(Stored items from a collection)
# # #

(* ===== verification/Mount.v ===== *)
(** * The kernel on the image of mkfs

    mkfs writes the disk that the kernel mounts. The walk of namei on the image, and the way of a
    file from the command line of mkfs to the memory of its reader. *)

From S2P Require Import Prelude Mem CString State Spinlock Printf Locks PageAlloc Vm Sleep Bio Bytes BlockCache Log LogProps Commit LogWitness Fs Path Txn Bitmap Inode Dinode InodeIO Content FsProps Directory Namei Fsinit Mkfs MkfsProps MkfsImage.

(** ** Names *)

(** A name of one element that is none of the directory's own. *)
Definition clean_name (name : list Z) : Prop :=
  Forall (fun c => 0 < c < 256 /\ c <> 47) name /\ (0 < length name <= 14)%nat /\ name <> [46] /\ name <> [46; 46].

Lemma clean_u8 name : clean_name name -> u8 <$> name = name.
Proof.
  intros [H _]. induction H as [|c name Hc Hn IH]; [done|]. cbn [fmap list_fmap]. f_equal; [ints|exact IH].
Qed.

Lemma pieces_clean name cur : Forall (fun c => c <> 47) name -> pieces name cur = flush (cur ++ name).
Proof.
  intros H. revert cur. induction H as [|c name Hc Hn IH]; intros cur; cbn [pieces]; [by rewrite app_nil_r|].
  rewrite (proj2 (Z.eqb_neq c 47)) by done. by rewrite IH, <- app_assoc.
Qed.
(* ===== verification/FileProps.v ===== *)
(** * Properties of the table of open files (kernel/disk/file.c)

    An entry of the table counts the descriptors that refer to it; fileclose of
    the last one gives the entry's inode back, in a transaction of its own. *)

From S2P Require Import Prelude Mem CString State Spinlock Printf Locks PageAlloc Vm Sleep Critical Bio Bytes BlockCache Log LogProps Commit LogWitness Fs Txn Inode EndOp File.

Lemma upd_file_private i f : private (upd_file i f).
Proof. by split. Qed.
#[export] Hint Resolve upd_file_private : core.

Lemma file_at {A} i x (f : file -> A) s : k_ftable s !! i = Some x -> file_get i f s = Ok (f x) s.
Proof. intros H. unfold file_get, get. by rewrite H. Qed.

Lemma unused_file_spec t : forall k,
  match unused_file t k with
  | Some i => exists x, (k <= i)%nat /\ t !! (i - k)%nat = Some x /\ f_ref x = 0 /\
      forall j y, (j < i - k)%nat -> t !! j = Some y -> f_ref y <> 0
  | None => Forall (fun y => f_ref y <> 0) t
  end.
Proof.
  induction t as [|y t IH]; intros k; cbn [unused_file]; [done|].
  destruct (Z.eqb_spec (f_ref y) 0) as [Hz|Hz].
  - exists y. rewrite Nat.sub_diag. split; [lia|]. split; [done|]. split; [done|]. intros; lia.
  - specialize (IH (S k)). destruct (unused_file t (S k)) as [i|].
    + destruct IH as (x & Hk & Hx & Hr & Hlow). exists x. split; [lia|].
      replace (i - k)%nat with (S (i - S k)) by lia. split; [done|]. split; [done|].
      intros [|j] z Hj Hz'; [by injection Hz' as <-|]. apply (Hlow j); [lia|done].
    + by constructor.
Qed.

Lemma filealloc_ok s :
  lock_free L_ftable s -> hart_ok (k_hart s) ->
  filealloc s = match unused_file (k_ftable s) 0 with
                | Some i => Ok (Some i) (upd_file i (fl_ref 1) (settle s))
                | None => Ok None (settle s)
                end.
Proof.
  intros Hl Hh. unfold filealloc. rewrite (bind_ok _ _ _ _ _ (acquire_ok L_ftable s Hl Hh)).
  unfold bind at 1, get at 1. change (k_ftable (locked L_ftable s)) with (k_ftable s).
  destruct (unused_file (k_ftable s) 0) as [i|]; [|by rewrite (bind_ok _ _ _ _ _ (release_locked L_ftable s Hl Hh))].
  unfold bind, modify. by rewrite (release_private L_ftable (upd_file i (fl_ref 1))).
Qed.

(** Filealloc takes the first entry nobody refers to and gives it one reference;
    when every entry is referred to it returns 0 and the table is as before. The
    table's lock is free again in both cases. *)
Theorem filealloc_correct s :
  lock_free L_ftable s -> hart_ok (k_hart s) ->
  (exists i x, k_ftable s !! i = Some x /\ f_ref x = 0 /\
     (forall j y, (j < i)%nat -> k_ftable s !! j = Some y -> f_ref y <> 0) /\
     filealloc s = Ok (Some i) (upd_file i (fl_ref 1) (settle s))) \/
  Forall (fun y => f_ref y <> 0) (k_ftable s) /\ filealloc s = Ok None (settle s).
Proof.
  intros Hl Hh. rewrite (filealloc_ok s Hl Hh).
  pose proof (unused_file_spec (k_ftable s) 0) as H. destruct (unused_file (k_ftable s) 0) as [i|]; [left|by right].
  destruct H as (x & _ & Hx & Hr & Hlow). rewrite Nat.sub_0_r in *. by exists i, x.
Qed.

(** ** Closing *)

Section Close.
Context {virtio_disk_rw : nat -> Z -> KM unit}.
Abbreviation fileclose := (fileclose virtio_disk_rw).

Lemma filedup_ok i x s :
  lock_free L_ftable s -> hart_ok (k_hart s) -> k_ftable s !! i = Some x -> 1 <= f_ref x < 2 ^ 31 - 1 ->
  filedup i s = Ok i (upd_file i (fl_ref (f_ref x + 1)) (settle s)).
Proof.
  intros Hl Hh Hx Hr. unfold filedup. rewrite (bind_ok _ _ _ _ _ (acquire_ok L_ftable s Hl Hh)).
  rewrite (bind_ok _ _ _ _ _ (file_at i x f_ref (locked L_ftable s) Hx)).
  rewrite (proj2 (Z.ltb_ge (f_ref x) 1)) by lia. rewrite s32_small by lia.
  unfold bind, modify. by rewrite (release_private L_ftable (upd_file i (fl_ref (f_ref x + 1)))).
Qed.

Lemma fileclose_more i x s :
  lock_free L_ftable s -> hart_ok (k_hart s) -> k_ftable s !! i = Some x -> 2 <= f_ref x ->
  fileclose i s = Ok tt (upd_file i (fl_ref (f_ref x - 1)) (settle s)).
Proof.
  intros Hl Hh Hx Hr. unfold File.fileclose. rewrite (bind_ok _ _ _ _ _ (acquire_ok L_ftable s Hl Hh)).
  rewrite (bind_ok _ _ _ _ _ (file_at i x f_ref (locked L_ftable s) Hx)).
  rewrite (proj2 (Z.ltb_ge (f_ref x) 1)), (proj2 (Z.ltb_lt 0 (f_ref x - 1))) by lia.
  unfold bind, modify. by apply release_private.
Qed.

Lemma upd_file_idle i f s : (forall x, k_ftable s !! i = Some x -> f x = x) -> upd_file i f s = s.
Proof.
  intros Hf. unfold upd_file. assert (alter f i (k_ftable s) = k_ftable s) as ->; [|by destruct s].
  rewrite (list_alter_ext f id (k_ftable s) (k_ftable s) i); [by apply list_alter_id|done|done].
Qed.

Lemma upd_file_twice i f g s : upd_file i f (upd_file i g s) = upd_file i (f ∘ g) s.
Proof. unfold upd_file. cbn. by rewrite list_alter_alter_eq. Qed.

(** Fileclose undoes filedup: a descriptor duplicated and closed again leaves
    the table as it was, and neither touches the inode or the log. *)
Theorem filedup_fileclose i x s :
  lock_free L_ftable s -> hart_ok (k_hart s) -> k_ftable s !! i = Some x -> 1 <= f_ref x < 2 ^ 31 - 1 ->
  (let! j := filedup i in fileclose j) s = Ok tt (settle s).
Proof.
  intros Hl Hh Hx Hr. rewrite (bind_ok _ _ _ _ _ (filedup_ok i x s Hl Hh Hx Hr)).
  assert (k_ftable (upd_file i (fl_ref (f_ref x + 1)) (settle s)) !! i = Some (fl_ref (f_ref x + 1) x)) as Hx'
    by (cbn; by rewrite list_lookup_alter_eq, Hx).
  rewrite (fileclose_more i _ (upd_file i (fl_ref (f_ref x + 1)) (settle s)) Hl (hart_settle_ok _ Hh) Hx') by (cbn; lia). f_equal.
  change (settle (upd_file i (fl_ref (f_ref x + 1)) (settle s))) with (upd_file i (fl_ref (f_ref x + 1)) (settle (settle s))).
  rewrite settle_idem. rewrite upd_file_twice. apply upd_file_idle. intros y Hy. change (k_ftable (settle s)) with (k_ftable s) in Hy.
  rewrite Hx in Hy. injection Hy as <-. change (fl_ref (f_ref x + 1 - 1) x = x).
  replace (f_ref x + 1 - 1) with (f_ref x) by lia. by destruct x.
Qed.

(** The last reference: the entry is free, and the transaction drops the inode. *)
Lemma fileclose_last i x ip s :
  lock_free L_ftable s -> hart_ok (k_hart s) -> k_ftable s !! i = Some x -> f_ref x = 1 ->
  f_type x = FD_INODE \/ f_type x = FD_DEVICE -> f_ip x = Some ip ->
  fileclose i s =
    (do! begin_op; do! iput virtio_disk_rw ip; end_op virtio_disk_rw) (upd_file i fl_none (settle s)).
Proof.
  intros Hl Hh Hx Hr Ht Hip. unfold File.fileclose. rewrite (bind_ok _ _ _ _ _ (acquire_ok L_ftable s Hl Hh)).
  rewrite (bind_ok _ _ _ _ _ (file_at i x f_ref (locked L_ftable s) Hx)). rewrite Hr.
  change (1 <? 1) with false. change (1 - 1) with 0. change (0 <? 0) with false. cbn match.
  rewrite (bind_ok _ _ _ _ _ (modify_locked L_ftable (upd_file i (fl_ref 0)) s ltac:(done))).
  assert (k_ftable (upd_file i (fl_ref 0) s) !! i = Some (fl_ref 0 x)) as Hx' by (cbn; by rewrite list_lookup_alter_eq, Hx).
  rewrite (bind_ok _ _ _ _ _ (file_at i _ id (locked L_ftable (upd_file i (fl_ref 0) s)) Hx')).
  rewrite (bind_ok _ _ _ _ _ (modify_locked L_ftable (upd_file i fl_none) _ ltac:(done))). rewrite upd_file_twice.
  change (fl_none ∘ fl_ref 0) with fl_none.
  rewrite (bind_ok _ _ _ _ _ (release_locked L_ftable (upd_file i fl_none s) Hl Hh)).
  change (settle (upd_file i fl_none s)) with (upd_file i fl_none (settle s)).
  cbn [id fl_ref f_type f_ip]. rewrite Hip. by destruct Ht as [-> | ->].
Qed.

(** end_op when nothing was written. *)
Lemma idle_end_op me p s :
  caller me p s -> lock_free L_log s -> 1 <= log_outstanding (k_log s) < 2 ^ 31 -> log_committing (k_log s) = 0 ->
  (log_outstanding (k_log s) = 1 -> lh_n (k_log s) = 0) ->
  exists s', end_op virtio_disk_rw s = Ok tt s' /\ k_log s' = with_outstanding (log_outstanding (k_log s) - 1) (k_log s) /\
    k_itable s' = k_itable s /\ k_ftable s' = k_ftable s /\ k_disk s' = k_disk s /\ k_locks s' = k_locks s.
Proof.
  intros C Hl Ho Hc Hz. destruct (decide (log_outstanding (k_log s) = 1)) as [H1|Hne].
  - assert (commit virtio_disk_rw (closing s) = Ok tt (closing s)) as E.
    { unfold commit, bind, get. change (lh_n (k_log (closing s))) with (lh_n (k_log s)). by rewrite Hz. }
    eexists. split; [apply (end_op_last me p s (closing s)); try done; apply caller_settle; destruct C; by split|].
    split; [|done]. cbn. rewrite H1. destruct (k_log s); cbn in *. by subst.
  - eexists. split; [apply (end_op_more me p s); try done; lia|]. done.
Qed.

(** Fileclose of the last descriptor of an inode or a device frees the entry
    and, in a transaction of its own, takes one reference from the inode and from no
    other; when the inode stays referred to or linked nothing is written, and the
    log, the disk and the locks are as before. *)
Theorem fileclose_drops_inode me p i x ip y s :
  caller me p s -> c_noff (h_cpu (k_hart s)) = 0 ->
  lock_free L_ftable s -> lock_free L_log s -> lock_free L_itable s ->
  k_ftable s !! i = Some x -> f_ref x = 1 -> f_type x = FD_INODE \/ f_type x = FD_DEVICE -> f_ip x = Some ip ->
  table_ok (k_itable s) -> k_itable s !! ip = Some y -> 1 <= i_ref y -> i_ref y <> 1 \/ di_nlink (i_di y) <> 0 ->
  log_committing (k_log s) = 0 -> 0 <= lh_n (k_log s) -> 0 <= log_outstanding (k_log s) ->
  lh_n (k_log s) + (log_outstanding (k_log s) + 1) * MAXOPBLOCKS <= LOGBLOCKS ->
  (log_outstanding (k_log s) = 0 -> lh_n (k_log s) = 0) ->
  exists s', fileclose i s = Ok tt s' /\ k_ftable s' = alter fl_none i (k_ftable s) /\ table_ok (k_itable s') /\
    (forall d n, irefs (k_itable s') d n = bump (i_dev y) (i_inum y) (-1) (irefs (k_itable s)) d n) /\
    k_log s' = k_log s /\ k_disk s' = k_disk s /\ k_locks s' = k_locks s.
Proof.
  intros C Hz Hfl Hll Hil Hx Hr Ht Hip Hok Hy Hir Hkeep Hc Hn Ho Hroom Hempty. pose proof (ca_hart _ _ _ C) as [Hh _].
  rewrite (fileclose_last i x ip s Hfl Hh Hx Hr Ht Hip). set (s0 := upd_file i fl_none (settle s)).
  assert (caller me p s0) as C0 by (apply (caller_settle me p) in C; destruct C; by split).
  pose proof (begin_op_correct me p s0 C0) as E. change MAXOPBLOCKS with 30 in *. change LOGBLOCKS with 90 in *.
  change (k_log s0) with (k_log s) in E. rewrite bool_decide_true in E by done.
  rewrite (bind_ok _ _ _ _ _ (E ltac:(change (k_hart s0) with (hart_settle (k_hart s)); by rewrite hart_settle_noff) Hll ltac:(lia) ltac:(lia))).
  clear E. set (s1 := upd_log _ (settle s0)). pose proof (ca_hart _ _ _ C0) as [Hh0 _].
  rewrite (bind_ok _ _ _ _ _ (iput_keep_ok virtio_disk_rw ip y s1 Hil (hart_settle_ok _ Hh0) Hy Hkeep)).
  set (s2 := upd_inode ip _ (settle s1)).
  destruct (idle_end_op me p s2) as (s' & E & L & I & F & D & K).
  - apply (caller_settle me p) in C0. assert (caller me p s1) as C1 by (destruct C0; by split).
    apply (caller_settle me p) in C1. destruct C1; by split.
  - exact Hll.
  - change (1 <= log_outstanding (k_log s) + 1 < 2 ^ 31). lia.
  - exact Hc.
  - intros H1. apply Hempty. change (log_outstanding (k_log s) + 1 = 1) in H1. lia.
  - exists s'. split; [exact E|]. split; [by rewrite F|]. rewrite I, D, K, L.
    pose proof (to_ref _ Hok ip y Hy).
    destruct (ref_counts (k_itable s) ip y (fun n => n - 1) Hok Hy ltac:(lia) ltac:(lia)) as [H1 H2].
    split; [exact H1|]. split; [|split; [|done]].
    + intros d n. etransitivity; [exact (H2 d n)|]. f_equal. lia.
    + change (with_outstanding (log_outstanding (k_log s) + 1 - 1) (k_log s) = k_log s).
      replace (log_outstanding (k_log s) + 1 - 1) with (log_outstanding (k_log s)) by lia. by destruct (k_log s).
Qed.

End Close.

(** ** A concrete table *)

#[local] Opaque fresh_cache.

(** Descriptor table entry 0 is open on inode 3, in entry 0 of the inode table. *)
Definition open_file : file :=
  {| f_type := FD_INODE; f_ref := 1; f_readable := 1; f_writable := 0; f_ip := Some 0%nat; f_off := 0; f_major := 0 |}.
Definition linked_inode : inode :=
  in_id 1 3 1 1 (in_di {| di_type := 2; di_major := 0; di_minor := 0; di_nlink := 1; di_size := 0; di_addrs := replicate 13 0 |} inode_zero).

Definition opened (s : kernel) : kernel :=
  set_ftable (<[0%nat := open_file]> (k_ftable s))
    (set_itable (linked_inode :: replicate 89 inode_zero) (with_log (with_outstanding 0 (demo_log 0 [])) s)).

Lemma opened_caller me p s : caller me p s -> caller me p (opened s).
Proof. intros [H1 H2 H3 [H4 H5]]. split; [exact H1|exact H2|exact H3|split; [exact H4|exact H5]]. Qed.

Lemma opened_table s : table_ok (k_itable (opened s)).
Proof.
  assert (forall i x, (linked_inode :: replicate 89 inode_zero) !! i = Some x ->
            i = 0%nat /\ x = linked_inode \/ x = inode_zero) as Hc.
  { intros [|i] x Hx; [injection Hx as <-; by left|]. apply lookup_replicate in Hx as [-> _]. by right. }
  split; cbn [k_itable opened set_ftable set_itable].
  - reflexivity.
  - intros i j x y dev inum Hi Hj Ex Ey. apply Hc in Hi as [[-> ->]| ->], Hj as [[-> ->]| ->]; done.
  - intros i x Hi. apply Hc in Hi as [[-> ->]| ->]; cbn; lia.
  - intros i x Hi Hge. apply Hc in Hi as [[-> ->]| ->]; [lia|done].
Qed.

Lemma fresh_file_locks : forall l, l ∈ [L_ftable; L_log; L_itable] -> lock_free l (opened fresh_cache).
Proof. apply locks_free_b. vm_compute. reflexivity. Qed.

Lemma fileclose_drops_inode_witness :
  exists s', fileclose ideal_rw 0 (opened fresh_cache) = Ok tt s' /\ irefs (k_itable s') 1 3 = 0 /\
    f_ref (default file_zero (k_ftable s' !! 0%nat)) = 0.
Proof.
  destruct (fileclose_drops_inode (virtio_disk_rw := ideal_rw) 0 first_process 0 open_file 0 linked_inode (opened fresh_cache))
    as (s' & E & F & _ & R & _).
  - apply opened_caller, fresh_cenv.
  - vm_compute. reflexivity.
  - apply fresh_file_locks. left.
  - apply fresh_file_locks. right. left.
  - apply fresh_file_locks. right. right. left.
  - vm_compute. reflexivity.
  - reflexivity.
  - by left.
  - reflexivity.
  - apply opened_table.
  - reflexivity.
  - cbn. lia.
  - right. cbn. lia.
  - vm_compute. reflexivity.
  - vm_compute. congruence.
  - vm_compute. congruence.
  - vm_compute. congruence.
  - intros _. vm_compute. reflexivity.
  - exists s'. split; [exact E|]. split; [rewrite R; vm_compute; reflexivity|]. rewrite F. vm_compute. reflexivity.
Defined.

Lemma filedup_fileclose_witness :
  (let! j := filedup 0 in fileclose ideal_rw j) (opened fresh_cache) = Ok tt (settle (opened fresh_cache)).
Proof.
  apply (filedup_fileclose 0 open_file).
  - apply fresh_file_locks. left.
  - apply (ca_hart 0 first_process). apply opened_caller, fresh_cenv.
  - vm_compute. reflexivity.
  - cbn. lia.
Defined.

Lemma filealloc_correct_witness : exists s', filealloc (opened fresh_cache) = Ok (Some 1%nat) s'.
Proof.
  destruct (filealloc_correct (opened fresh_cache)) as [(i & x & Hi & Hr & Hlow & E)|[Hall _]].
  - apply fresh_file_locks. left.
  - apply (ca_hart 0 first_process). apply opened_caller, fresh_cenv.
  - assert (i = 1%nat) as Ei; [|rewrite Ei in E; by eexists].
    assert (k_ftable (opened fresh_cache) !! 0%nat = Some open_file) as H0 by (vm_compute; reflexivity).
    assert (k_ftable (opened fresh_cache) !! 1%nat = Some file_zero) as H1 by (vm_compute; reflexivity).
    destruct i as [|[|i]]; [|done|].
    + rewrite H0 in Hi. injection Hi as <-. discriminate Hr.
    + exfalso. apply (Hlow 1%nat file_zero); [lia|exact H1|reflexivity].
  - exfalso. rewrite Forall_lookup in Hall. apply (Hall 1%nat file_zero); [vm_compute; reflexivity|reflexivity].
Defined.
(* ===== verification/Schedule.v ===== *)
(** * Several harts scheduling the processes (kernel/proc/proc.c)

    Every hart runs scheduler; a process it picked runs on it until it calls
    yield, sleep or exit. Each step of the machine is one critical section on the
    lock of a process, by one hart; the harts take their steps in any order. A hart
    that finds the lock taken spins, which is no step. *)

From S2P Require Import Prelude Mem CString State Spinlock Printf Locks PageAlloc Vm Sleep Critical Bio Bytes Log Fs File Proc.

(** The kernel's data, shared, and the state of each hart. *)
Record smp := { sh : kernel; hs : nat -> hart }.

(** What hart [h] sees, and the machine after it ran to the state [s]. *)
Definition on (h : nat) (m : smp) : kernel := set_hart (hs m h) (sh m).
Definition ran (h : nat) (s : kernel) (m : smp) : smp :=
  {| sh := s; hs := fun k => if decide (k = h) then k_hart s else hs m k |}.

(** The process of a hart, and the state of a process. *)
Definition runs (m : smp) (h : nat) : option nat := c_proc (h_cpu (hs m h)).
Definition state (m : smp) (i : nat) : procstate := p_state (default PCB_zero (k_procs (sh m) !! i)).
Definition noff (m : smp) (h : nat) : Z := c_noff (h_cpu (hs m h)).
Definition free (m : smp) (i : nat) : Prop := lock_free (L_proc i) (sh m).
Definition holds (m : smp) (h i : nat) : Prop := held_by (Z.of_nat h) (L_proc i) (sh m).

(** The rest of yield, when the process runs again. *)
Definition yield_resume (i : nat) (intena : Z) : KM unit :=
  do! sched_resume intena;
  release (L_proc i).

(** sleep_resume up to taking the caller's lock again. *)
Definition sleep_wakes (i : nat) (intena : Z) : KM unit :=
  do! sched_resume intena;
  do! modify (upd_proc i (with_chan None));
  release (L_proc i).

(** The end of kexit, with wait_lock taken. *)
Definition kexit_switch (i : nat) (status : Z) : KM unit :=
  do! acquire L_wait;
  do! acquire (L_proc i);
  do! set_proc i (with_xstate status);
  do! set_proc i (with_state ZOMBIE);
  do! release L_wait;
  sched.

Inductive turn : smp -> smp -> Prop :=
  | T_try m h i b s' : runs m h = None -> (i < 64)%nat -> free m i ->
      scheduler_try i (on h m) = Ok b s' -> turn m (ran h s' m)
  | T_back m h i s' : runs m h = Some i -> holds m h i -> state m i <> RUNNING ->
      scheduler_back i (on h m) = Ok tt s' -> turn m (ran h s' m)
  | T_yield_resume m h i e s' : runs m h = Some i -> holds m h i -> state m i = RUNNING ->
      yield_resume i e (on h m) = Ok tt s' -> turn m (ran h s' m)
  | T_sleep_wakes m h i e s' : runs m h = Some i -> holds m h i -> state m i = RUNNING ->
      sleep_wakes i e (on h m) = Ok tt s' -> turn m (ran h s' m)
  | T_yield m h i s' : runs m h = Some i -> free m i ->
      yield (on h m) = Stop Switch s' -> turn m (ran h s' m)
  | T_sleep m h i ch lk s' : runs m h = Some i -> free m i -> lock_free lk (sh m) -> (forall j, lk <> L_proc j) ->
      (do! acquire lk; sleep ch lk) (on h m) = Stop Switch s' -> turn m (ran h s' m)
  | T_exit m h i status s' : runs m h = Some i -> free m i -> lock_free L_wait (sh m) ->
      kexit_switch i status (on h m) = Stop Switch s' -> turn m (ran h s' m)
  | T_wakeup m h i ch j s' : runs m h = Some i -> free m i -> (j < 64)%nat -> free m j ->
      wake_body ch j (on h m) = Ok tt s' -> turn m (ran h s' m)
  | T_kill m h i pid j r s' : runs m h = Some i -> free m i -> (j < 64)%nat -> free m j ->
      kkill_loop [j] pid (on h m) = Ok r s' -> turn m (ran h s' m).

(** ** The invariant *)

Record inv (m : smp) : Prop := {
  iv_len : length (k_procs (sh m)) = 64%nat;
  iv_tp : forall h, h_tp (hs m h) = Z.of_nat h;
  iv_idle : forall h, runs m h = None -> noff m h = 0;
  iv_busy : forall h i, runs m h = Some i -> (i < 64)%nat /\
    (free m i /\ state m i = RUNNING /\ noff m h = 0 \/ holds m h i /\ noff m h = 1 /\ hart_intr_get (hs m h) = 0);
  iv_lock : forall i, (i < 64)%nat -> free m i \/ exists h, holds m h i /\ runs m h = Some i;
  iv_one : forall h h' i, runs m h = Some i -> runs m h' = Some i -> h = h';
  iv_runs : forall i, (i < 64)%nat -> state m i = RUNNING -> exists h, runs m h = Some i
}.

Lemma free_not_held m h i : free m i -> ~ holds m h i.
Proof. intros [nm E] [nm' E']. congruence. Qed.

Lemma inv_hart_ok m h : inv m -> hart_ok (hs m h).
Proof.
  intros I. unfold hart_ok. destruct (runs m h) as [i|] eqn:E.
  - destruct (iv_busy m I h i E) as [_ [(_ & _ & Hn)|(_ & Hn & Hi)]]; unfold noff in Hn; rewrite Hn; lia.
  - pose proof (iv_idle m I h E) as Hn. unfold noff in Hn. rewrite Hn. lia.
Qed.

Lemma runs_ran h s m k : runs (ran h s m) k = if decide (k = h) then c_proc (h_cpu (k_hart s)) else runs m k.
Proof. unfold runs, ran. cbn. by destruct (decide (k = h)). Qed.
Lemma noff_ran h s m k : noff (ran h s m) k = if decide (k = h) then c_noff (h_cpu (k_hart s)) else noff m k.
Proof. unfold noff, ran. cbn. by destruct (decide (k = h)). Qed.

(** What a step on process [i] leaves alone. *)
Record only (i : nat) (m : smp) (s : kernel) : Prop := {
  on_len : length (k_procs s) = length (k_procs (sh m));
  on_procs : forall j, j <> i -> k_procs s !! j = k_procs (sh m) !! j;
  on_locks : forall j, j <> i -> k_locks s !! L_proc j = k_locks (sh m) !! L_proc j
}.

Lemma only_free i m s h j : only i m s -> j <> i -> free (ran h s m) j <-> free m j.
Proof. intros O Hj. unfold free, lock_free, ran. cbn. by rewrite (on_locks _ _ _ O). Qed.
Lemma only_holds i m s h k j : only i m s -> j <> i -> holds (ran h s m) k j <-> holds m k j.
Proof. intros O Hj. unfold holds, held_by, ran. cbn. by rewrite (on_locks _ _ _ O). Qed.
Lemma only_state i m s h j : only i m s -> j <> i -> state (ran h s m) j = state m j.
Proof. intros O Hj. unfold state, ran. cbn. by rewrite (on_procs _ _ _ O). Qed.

# # #

[WHAT TO PRODUCE]: Retype the records above, but only those lines that fall between the line containing "Theorem fileclose_drops_inode me" and the line containing "1 -> f_type", with both of those lines included, exactly as written.

[TASK ANSWER]:
Theorem fileclose_drops_inode me p i x ip y s :
  caller me p s -> c_noff (h_cpu (k_hart s)) = 0 ->
  lock_free L_ftable s -> lock_free L_log s -> lock_free L_itable s ->
  k_ftable s !! i = Some x -> f_ref x = 1 -> f_type x = FD_INODE \/ f_type x = FD_DEVICE -> f_ip x = Some ip ->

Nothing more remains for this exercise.